The third stage of the undergraduate’s philosophy is usually in line with constructive action. He begins to be interested in doing something, and practice for him, as for men generally, helps to solve the riddle of the universe. The best test of college theology or college philosophy is its serviceableness, its power to attach the student to something which needs to be done, and which he can do. Many an undergraduate whose college course has seemed an intellectually unsettling period has found himself upon solid ground as soon as he has begun seriously to engage in the world’s work.
Indeed a strikingly aggressive social propaganda is now in operation in the North American colleges. The college student, like the modern American, is a practical being and is interested in securing practical results. His first question regarding any movement usually is, “What is it doing that is really worth while?” Recently a graduate of an Eastern university was secured to give his entire time to the study and promotion of social service in the colleges of the United States and Canada.

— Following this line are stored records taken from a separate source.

(** The links kept by a list, seen as identities. *)
Lemma idents_filter ips cs : map ident (filter (listed ips) cs) = filter (fun p => p.2 ∈ ips) (map ident cs).
Proof.
  induction cs as [|c cs IH]; [done|]. cbn [map]. rewrite !filter_cons. unfold listed at 1.
  change (ident c).2 with (local_ip c). destruct (decide (local_ip c ∈ ips)); cbn [map]; by rewrite IH.
Qed.

Lemma apply_pending_idents st outs ips ws :
  ml_pending st = Some (ips, ws) ->
  exists fresh, map ident (ml_conns (apply_pending st outs)) = filter (fun p => p.2 ∈ ips) (map ident (ml_conns st)) ++ fresh /\
    map snd fresh = opened (new_ips_needed ips (ml_conns st)) outs /\
    Forall (fun c => link_weight c = weight_for ips ws (local_ip c)) (ml_conns (apply_pending st outs)).
Proof.
  intros Hp. unfold apply_pending. rewrite Hp. cbv zeta. cbn [ml_conns].
  pose proof (apply_connection_changes_eq (links_of st) ips ws outs) as E. cbv zeta in E. unfold create_connections_from_ips in E.
  change (ln_conns (links_of st)) with (ml_conns st) in E. set (needed := new_ips_needed ips (ml_conns st)) in *.
  pose proof (create_loop_spec needed (map (weight_for ips ws) needed) needed outs (ln_io (after_removal (links_of st) ips))) as F.
  destruct (create_loop _ _ _ _ _) as [fresh io]. destruct F as (F1 & F2 & _). unfold links_of in E at 1. rewrite E.
  exists (map ident fresh). cbn [ml_conns ln_conns]. split; [|split].
  - change (map ident (map (reweight ips ws) (filter (listed ips) (ml_conns st)) ++ fresh) =
      filter (fun p => p.2 ∈ ips) (map ident (ml_conns st)) ++ map ident fresh).
    rewrite map_app, map_map, <- idents_filter. done.
  - rewrite map_map. exact F1.
  - change (Forall (fun c => link_weight c = weight_for ips ws (local_ip c)) (map (reweight ips ws) (filter (listed ips) (ml_conns st)) ++ fresh)).
    apply Forall_app. split; [rewrite Forall_map; by apply Forall_true|].
    rewrite Forall_forall in F2 |- *. intros c Hc. destruct (F2 c Hc) as (_ & _ & ->). apply weight_for_map.
    apply (sublist_subseteq (opened needed outs)); [apply opened_sublist|]. rewrite <- F1. by apply list_elem_of_fmap_2.
Qed.

Section Reloading.
Context (exp : f64 -> f64) (hash : bytes -> Z).

(** C11: a reload, from the file to the links.  Take any reachable state, a
    SIGHUP, any events but ticks and further SIGHUPs, and the next tick.  If the
    file has a valid address, the links after the tick are the links whose
    address is in the file, in their old order and with their ids, followed by
    one link for each new address whose socket opened; all carry the weight the
    file gives them and no change is left queued.  If the file is refused, the
    links are exactly those from before, unless an earlier reload was still
    queued.  Packets and failures in between make no difference. *)
Theorem reload_end_to_end (st st1 st2 st3 : LoopState) (read : option chars) (us : nat -> UplinkIo) (t : Tick) :
  loop_reach exp hash st -> loop_step exp hash st (LvSighup read us) = Ret (Some st1) -> quiet_run exp hash true st1 st2 ->
  loop_event_ok st2 (tick_event t) -> loop_step exp hash st2 (tick_event t) = Ret (Some st3) ->
  ml_pending st3 = None /\
  match analyze_ip_reload read with
  | Apply ips ws _ =>
    let keys := map ip_key ips in
    exists fresh, map ident (ml_conns st3) = filter (fun p => p.2 ∈ keys) (map ident (ml_conns st)) ++ fresh /\
      map snd fresh = opened (new_ips_needed keys (ml_conns st)) (tk_outs t) /\
      Forall (fun c => link_weight c = weight_for keys ws (local_ip c)) (ml_conns st3)
  | Refuse _ => ml_pending st = None -> map ident (ml_conns st3) = map ident (ml_conns st)
  end.
Proof.
  intros Hr%loop_reach_ok E1 Hq Hev E2.
  destruct (quiet_step exp hash st (LvSighup read us) st1 Hr I eq_refl E1) as (Hok1 & Ht1 & _ & _ & _).
  destruct (quiet_run_frame exp hash true st1 st2 Hq Hok1) as (Hok2 & Ht2 & _ & _ & Hp2). specialize (Hp2 eq_refl).
  destruct (tick_step exp hash st2 t st3 Hok2 Hev E2) as (_ & Ht3 & _ & Hp3). split; [exact Hp3|].
  assert (ml_pending st1 = match analyze_ip_reload read with Apply ips ws _ => Some (map ip_key ips, ws) | Refuse _ => ml_pending st end) as Hp1.
  { cbn [loop_step] in E1. set (s := match analyze_ip_reload read with Apply _ _ _ => _ | Refuse _ => _ end) in E1.
    assert (loop_ok s) as Hs by (unfold s; destruct Hr; by destruct (analyze_ip_reload read)).
    destruct (drain_packet_queue hash s us) as [s1|] eqn:Ed; [|done]. injection E1 as <-.
    destruct (drain_frame hash s us s1 Hs Ed) as (_ & _ & _ & ->). unfold s. by destruct (analyze_ip_reload read). }
  set (b := stamped exp st2 (tk_env t) (tk_now t) (tk_cc_now t)) in *.
  assert (map ident (ml_conns b) = map ident (ml_conns st)) as Hi.
  { unfold b. rewrite stamped_idents by done. apply tags_idents. by rewrite Ht2. }
  assert (ml_pending b = ml_pending st1) as Hpb by (unfold b; by rewrite stamped_pending).
  apply tags_idents in Ht3 as Hi3. destruct (analyze_ip_reload read) as [ips ws bad|r].
  - cbv zeta. rewrite Hp1 in Hpb. destruct (apply_pending_idents b (tk_outs t) _ _ Hpb) as (fresh & A1 & A2 & A3).
    rewrite Hi in A1. exists fresh. rewrite Hi3, A1. split; [done|].
    assert (new_ips_needed (map ip_key ips) (ml_conns b) = new_ips_needed (map ip_key ips) (ml_conns st)) as <-
      by (unfold new_ips_needed; by rewrite (idents_ips _ _ Hi)).
    split; [done|]. exact (tags_weights _ _ (fun ip w => w = weight_for (map ip_key ips) ws ip) Ht3 A3).
  - intros Hn. rewrite Hi3, <- Hi. unfold apply_pending. by rewrite Hpb, Hp1, Hn.
Qed.
End Reloading.

(** ** A concrete run: three links register with a receiver *)
Section Exec.
Context (exp : f64 -> f64) (hash : bytes -> Z).

Fixpoint loop_exec (st : LoopState) (evs : list loop_event) : option LoopState :=
  match evs with
  | [] => Some st
  | ev :: evs => match loop_step exp hash st ev with Ret (Some st') => loop_exec st' evs | _ => None end
  end.

(** Events that are admissible in every state. *)
Definition plain_event (ev : loop_event) : bool :=
  match ev with
  | LvReader _ (Some datagrams) => forallb (forallb (fun b => (0 <=? b) && (b <? 256))) datagrams
  | LvHousekeeping _ _ _ outs _ => bool_decide (opened_ids outs = [])
  | _ => true
  end.

Lemma plain_event_ok st ev : plain_event ev = true -> loop_event_ok st ev.
Proof.
  destruct ev as [| |env now cc outs us| | | |id [ds|]| |]; cbn [plain_event loop_event_ok]; try done.
  - intros H%bool_decide_eq_true. unfold fresh_ids. rewrite H. split; [constructor|]. by intros ? ?%elem_of_nil.
  - rewrite forallb_forall. intros H. apply Forall_forall. intros d Hd%list_elem_of_In. specialize (H d Hd).
    rewrite forallb_forall in H. apply Forall_forall. intros b Hb%list_elem_of_In. specialize (H b Hb).
    apply andb_true_iff in H as [H1%Z.leb_le H2%Z.ltb_lt]. unfold is_u8. lia.
Qed.

Lemma loop_exec_reach evs : forall st st',
  loop_reach exp hash st -> forallb plain_event evs = true -> loop_exec st evs = Some st' -> loop_reach exp hash st'.
Proof.
  induction evs as [|ev evs IH]; intros st st' Hr Hp; cbn [loop_exec]; [by intros [= <-]|].
  cbn in Hp. apply andb_true_iff in Hp as [Hp Hps]. destruct (loop_step exp hash st ev) as [[st1|]|] eqn:E; try done.
  apply IH; [|done]. apply (loop_turn exp hash st ev); [done|by apply plain_event_ok|done].
Qed.

Lemma loop_exec_quiet evs : forall st st',
  forallb (fun ev => plain_event ev && negb (is_tick ev)) evs = true -> loop_exec st evs = Some st' ->
  quiet_run exp hash false st st'.
Proof.
  induction evs as [|ev evs IH]; intros st st' Hp; cbn [loop_exec]; [intros [= <-]; constructor|].
  cbn [forallb] in Hp. apply andb_true_iff in Hp as [[Hp Hq%negb_true_iff]%andb_true_iff Hps].
  destruct (loop_step exp hash st ev) as [[st1|]|] eqn:E; try done. intros Hx.
  apply (quiet_turn exp hash false st ev st1); [by apply plain_event_ok|done|done|done|by apply IH].
Qed.
End Exec.

Definition demo_file (last : list Z) : chars := show_list (map (fun d => mkIpEntry 10 0 0 d 1) last).
Definition demo_env (t : Z) : HkEnv :=
  mkHkEnv t (fun _ => true) (fun _ => true) (fun _ => true) (fun _ => true) None (fun _ => false) [] [].
Definition demo_io (t : Z) : UplinkIo := mkUplinkIo TSOk true t t t.
Definition demo_start : StartEnv :=
  mkStart true (Some (demo_file [1; 2; 3])) [Some (mkOpened 1 100 0); Some (mkOpened 2 100 0); Some (mkOpened 3 100 0)]
    id_a id_a 0 true (demo_env 0) 0.
Definition demo_tick (t : Z) : Tick := mkTick (demo_env t) t t [] (fun _ => demo_io t).
Definition datagram (id t : Z) (d : bytes) : list loop_event := [LvReader id (Some [d]); LvUplink (demo_io t) (fun _ => demo_io t)].
Definition REG3_DATAGRAM : bytes := [0x92; 0x02].

Definition demo_loop (s : SenderState) : LoopState := mkLoop s ∅ None (gate_new true) filter_new ∅ None ∅ [].
Definition demo_state : LoopState :=
  match start_sender dynamic_new critical_new demo_start with inl st => st | inr _ => demo_loop fresh_sender end.
Definition demo_run (evs : list loop_event) : LoopState :=
  default demo_state (loop_exec (fun x => x) demo_hash demo_state evs).

Lemma demo_reach evs : forallb plain_event evs = true ->
  bool_decide (is_Some (loop_exec (fun x => x) demo_hash demo_state evs)) = true ->
  loop_reach (fun x => x) demo_hash (demo_run evs).
Proof.
  intros Hp [st Hs]%bool_decide_eq_true. unfold demo_run. rewrite Hs. cbn [default from_option id].
  apply (loop_exec_reach _ _ evs demo_state); [|done|done].
  apply (loop_start _ _ dynamic_new critical_new demo_start); [|vm_compute; reflexivity].
  cbn. repeat constructor; rewrite ?not_elem_of_cons; repeat split; try done; apply not_elem_of_nil.
Qed.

An example of such service is demonstrated by the social work that the University of Pennsylvania is doing in connection with its settlement house in Philadelphia, which is owned and conducted by the Christian Association of the university. The settlement, erected in the river-front district, immediately opposite the university, at Lombard and Twenty-sixth streets, consists of a group of buildings built at a cost of $60,000; a children’s playground adjoining the house; an athletic field across the river; and, forty miles from Philadelphia, a beautifully situated farm of sixty-four acres, used for a camp for boys and girls, for mothers and children, in the summer months. Every year one hundred students and members of the faculty take part in the active service and support of the settlement. Among the activities are the following: Boys’ and girls’ and adults’ clubs; industrial classes; athletics; dispensary; modified milk station; visiting physician; resident nurse; public lectures; entertainments; religious meetings; social investigation; political work; and the usual activities of a playground, athletic field, and summer camp. Former residents and volunteer workers of the settlement are scattered throughout the world engaging in social and religious work. Four are medical missionaries in China, one is a missionary in Persia, another in Honolulu, another in South America, while three are holding prominent positions in social work in this country.